*** Begin section ***

(** * PumpControl: the write-verify-retry logic of the irrigation dashboard

    A shallow embedding of the asynchronous functions of the [PumpControl]
    component ([fetchChannelData], [updateThingSpeak], [handleModeChange],
    [handlePumpToggle]) and the properties of its synchronisation logic.

    - JavaScript objects are sequences of property definitions, numbers are
      IEEE 754 binary64 floats (the kernel's primitive floats).
    - The component's state cells, its two refs and the record of what it did
      on the network are one explicit state, threaded through a small
      state-and-exception monad.
    - The constants a render binds ([channelData], [activeTab], the two API
      keys) are a separate record: the functions created by a render read
      those, whatever the setters have been called with since.
    - Each asynchronous function runs to its end from the state it starts
      in: the development follows one call, not the interleaving of a call
      with the fetches of the 30 s timer. *)

From Stdlib Require Import ZArith List String Ascii Bool Lia Floats.
From Equations Require Import Equations.
Import ListNotations.

Local Open Scope string_scope.
Local Open Scope list_scope.
Local Open Scope Z_scope.

(** ** JavaScript values and objects *)

Module Js.

(** The values a [ChannelData] property can hold: a string, or
    [undefined] (also what reading a missing property gives). *)
Inductive value : Type :=
| undefined
| str (s : string).

(** [a === b] *)
Definition strict_eq (a b : value) : bool :=
  match a, b with
  | undefined, undefined => true
  | str s, str t => String.eqb s t
  | _, _ => false
  end.

(** An object is the sequence of its property definitions, in the order
    they were made: [{a: x, ...o, b: y}] is [[("a", x)] ++ o ++ [("b", y)]].
    A later definition of a key overrides the value of an earlier one and
    keeps the earlier one's place among the keys. *)
Definition object : Type := list (string * value).

Definition defines (k : string) (p : string * value) : bool :=
  String.eqb k (fst p).

(** [k in o] *)
Definition has (k : string) (o : object) : bool := existsb (defines k) o.

(** The value of [k] after the definitions [o], when it was [d] before. *)
Definition get_from (d : value) (k : string) (o : object) : value :=
  fold_left (fun acc p => if defines k p then snd p else acc) o d.

(** [o[k]] *)
Definition get (k : string) (o : object) : value := get_from undefined k o.

(** [{...o, [k]: v}] *)
Definition set (k : string) (v : value) (o : object) : object :=
  o ++ [(k, v)].

(** [{...o, ...src}] *)
Definition spread (o src : object) : object := o ++ src.

(** [Object.keys(o)]: the distinct keys, by first definition (no key of
    [ChannelData] is an array index, which JavaScript lists first). *)
Fixpoint keys_from (seen : list string) (o : object) : list string :=
  match o with
  | [] => []
  | (k, _) :: o' =>
      if existsb (String.eqb k) seen then keys_from seen o'
      else k :: keys_from (k :: seen) o'
  end.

*** End section ***

Write down again, exactly as given, only the lines above that fall from the line with "[handlePumpToggle]) and the" to the line with "those, whatever the", inclusive.

    [handlePumpToggle]) and the properties of its synchronisation logic.

    - JavaScript objects are sequences of property definitions, numbers are
      IEEE 754 binary64 floats (the kernel's primitive floats).
    - The component's state cells, its two refs and the record of what it did
      on the network are one explicit state, threaded through a small
      state-and-exception monad.
    - The constants a render binds ([channelData], [activeTab], the two API
      keys) are a separate record: the functions created by a render read
      those, whatever the setters have been called with since.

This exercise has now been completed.